Plutôt que de prendre des photos et de les assembler pour produire des cartes haute résolution (photogrammétrie), le LiDAR utilise des lasers pour cartographier son environnement. Et ce faisant, il crée des nuages de points beaucoup plus denses – des millions de mesures précises qui capturent non seulement les surfaces des toits ou des routes, mais aussi la véritable géométrie du terrain, de la végétation et des structures.

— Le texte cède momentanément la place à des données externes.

Fixpoint destroy_levels w (ls : list LevelState) : option (World M) :=
  match ls with
  | [] => Some w
  | l :: ls' => w ← UnrefFiles w (map_to_list (added_files l)).*2; destroy_levels w ls'
  end.

Definition Rep_destroy r w : option (World M) := destroy_levels w (levels_ r).

(** ** Consistency of a version *)

(** [unordered_map] of sets; [operator[]] of a blob file that is not there is an
    empty set. *)
Abbreviation ExpectedLinkedSsts := (gmap Z (gset Z)).

Definition expected_for (m : ExpectedLinkedSsts) (blob_file_number : Z) : gset Z :=
  default ∅ (m !! blob_file_number).

Definition UpdateExpectedLinkedSsts (table_file_number blob_file_number : Z)
    (m : ExpectedLinkedSsts) : ExpectedLinkedSsts :=
  if blob_file_number =? kInvalidBlobFileNumber then m
  else <[blob_file_number := {[table_file_number]} ∪ expected_for m blob_file_number]> m.

Definition expect_file (f : FilePtr) (m : ExpectedLinkedSsts) : ExpectedLinkedSsts :=
  UpdateExpectedLinkedSsts (FileNumber f) (oldest_blob_file_number (fp_meta f)) m.

(** The loop of [CheckConsistencyDetailsForLevel] after the first file. *)
Fixpoint check_pairs (checker : FilePtr -> FilePtr -> Status) (lhs : FilePtr) (fs : list FilePtr)
    (m : ExpectedLinkedSsts) : Status * ExpectedLinkedSsts :=
  match fs with
  | [] => (OK, m)
  | rhs :: fs' =>
      let m := expect_file rhs m in
      let s := checker lhs rhs in
      if ok s then check_pairs checker rhs fs' m else (s, m)
  end.

Definition CheckConsistencyDetailsForLevel (level_files : list FilePtr)
    (checker : FilePtr -> FilePtr -> Status) (m : ExpectedLinkedSsts) : Status * ExpectedLinkedSsts :=
  match level_files with
  | [] => (OK, m)
  | f :: fs => check_pairs checker f fs (expect_file f m)
  end.

Definition l0_checker (requirement : EpochNumberRequirement) (lhs rhs : FilePtr) : Status :=
  let l := fp_meta lhs in
  let r := fp_meta rhs in
  match requirement with
  | kMightMissing =>
      if negb (NewestFirstBySeqNo lhs rhs) then
        VB_Corruption ("L0 files are not sorted properly: files #" ++ pretty (FileNumber lhs) ++
          " with seqnos (largest, smallest) " ++ pretty (largest_seqno (fd l)) ++ " , " ++
          pretty (smallest_seqno (fd l)) ++ ", #" ++ pretty (FileNumber rhs) ++
          " with seqnos (largest, smallest) " ++ pretty (largest_seqno (fd r)) ++ " , " ++
          pretty (smallest_seqno (fd r)))
      else OK
  | kMustPresent =>
      if (epoch_number l =? epoch_number r) &&
         ((IKCompare c (smallest l) (largest r) <=? 0) &&
          (0 <=? IKCompare c (largest l) (smallest r)))
      then
        VB_Corruption ("L0 files of same epoch number but overlapping range #" ++
          pretty (FileNumber lhs) ++ " , smallest key: " ++ InternalKey_DebugString true (smallest l) ++
          " , largest key: " ++ InternalKey_DebugString true (largest l) ++ " , epoch number: " ++
          pretty (epoch_number l) ++ " vs. file #" ++ pretty (FileNumber rhs) ++
          " , smallest key: " ++ InternalKey_DebugString true (smallest r) ++
          " , largest key: " ++ InternalKey_DebugString true (largest r) ++ " , epoch number: " ++
          pretty (epoch_number r))
      else if negb (NewestFirstByEpochNumber lhs rhs) then
        VB_Corruption ("L0 files are not sorted properly: files #" ++ pretty (FileNumber lhs) ++
          " with epoch number " ++ pretty (epoch_number l) ++ ", #" ++ pretty (FileNumber rhs) ++
          " with epoch number " ++ pretty (epoch_number r))
      else OK
  end.

Definition level_checker (level : Z) (lhs rhs : FilePtr) : Status :=
  if negb (BySmallestKey c lhs rhs) then
    VB_Corruption ("L" ++ pretty level ++ " files are not sorted properly: files #" ++
      pretty (FileNumber lhs) ++ ", #" ++ pretty (FileNumber rhs))
  else if 0 <=? IKCompare c (largest (fp_meta lhs)) (smallest (fp_meta rhs)) then
    VB_Corruption ("L" ++ pretty level ++ " has overlapping ranges: file #" ++
      pretty (FileNumber lhs) ++ " largest key: " ++
      InternalKey_DebugString true (largest (fp_meta lhs)) ++ " vs. file #" ++
      pretty (FileNumber rhs) ++ " smallest key: " ++
      InternalKey_DebugString true (smallest (fp_meta rhs)))
  else OK.

(** The loop over levels 1 and up. *)
Fixpoint check_levels (level : Z) (fss : list (list FilePtr)) (m : ExpectedLinkedSsts)
    : Status * ExpectedLinkedSsts :=
  match fss with
  | [] => (OK, m)
  | fs :: fss' =>
      let '(s, m) := CheckConsistencyDetailsForLevel fs (level_checker level) m in
      if ok s then check_levels (level + 1) fss' m else (s, m)
  end.

Fixpoint check_blob_files (blob_files : list BlobFileMetaData) (m : ExpectedLinkedSsts) : Status :=
  match blob_files with
  | [] => OK
  | b :: blob_files' =>
      if sm_total_blob_count_ (bm_shared_meta_ b) <=? bm_garbage_blob_count_ b then
        VB_Corruption ("Blob file #" ++ pretty (GetBlobFileNumber b) ++ " consists entirely of garbage")
      else if negb (bool_decide (bm_linked_ssts_ b = expected_for m (GetBlobFileNumber b))) then
        VB_Corruption ("Links are inconsistent between table files and blob file #" ++
                       pretty (GetBlobFileNumber b))
      else check_blob_files blob_files' m
  end.

(** [CheckConsistencyDetails]; the levels of the version are those of the
    builder. *)
Definition CheckConsistencyDetails v : Status :=
  match files_ v with
  | [] => check_blob_files (blob_files_ v) ∅
  | l0 :: levels =>
      let '(s, m) := CheckConsistencyDetailsForLevel l0 (l0_checker (epoch_number_requirement_ v)) ∅ in
      if negb (ok s) then s
      else
        let '(s, m) := check_levels 1 levels m in
        if negb (ok s) then s else check_blob_files (blob_files_ v) m
  end.

Definition CheckConsistency v : Status :=
  if negb (force_consistency_checks_ v) then OK
  else match CheckConsistencyDetails v with
       | Corruption msg => Corruption2 "force_consistency_checks" msg
       | s => s
       end.

(** Whether there are no files on levels outside the array; the sizes are
    searched for one that is not zero. *)
Definition CheckConsistencyForNumLevels r : bool :=
  negb (has_invalid_levels_ r) && forallb (fun p => p.2 =? 0) (map_to_list (invalid_level_sizes_ r)).

(** ** Blob files *)

Definition IsBlobFileInVersion r (blob_file_number : Z) : bool :=
  match map_find blob_file_number (mutable_blob_file_metas_ r) with
  | Some _ => true
  | None => bool_decide (is_Some (GetBlobFileMetaData (base_vstorage_ r) blob_file_number))
  end.

(** The entry and the builder in which it exists; [None] is the null pointer. *)
Definition GetOrCreateMutableBlobFileMetaData r (blob_file_number : Z)
    : option MutableBlobFileMetaData * Rep :=
  match map_find blob_file_number (mutable_blob_file_metas_ r) with
  | Some m => (Some m, r)
  | None =>
      match GetBlobFileMetaData (base_vstorage_ r) blob_file_number with
      | Some meta =>
          let m := Mutable_of_meta meta in
          (Some m, r <| mutable_blob_file_metas_ ::= map_insert blob_file_number m |>)
      | None => (None, r)
      end
  end.

Definition ApplyBlobFileAddition r (a : BlobFileAddition) : option (Status * Rep) :=
  let number := blob_file_number_ a in
  if IsBlobFileInVersion r number
  then Some (VB_Corruption ("Blob file #" ++ pretty number ++ " already added"), r)
  else
    let shared := {| sm_blob_file_number_ := number; sm_total_blob_count_ := total_blob_count_ a;
                     sm_total_blob_bytes_ := total_blob_bytes_ a;
                     sm_checksum_method_ := checksum_method_ a;
                     sm_checksum_value_ := checksum_value_ a |} in
    Some (OK, r <| mutable_blob_file_metas_ ::= map_insert number (Mutable_of_shared shared) |>).

Definition ApplyBlobFileGarbage r (g : BlobFileGarbage) : option (Status * Rep) :=
  let number := garbage_file_number_ g in
  match GetOrCreateMutableBlobFileMetaData r number with
  | (None, r) => Some (VB_Corruption ("Blob file #" ++ pretty number ++ " not found"), r)
  | (Some m, r) =>
      match Mutable_AddGarbage m (garbage_blob_count_ g) (garbage_blob_bytes_ g) with
      | (false, _) => Some (VB_Corruption ("Garbage overflow for blob file #" ++ pretty number), r)
      | (true, m) => Some (OK, r <| mutable_blob_file_metas_ ::= map_insert number m |>)
      end
  end.

(** [GetOrCreateMutableBlobFileMetaData] and, if it finds one, an update of
    the entry: what files do to the blob file they refer to. *)
Definition update_blob_links r (blob_file_number : Z)
    (f : MutableBlobFileMetaData -> MutableBlobFileMetaData) : Rep :=
  if blob_file_number =? kInvalidBlobFileNumber then r
  else match GetOrCreateMutableBlobFileMetaData r blob_file_number with
       | (None, r) => r
       | (Some m, r) => r <| mutable_blob_file_metas_ ::= map_insert blob_file_number (f m) |>
       end.

(** ** Table files *)

Definition GetCurrentLevelForTableFile r (file_number : Z) : Z :=
  match table_file_levels_ r !! file_number with
  | Some level => level
  | None => loc_level_ (GetFileLocation (base_vstorage_ r) file_number)
  end.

Cette densité se traduit par une précision de qualité ingénierie (pas de qualité topographique sans le tampon d’un géomètre), la capacité de pénétrer le feuillage pour révéler le sol nu, ainsi que des modèles 3D fiables même dans des conditions de faible luminosité/sans lumière ou de surface uniforme où les caméras ont souvent du mal.
Alors que la photogrammétrie excelle dans la texture et le contexte visuel, le LiDAR fournit des données solides : des altitudes précises, des mesures volumétriques et des dimensions structurelles qui sont à la base de la modélisation des inondations, la gestion des actifs et la vérification de la construction. Pour les propriétaires d’infrastructures critiques, c’est un passage des belles images à une intelligence exploitable et de qualité topographique.